Task details »
From the records below, copy out exactly the lines from the one containing "simpl. by intros [= <-]." to the one containing "as [[e|] st'];", both included. Add nothing else.

(Stored data)
○ ○ ○
(** ** The plugin scanner *)

(** Only an exception that does not derive from [Exception] leaves the loop. *)
Lemma scan_entries_escapes finder entries extension st e :
  (scan_entries finder entries extension st).1 = Some e → is_Exception e = false.
Proof.
  revert st. induction entries as [|filename rest IH]; intros st; [done|].
  simpl. destruct (endswith filename extension); [|apply IH].
  destruct (load_plugin finder (slice_to_minus3 filename) st) as [[e'|] st'];
    [|apply IH].
  destruct (is_Exception e') eqn:He'; [apply IH|].
  simpl. by intros [= <-].
Qed.

Lemma scan_entries_app finder pre rest extension st st1 :
  scan_entries finder pre extension st = (None, st1) →
  scan_entries finder (pre ++ rest) extension st =
    scan_entries finder rest extension st1.
Proof.
  revert st. induction pre as [|filename pre IH]; intros st H; simpl in *.
  - by simplify_eq.
  - destruct (endswith filename extension); [|by apply IH].
    destruct (load_plugin finder (slice_to_minus3 filename) st) as [[e|] st'];
      [|by apply IH].
    destruct (is_Exception e); [by apply IH|discriminate].
Qed.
○ ○ ○
Response »
  simpl. by intros [= <-].
Qed.

Lemma scan_entries_app finder pre rest extension st st1 :
  scan_entries finder pre extension st = (None, st1) →
  scan_entries finder (pre ++ rest) extension st =
    scan_entries finder rest extension st1.
Proof.
  revert st. induction pre as [|filename pre IH]; intros st H; simpl in *.
  - by simplify_eq.
  - destruct (endswith filename extension); [|by apply IH].
    destruct (load_plugin finder (slice_to_minus3 filename) st) as [[e|] st'];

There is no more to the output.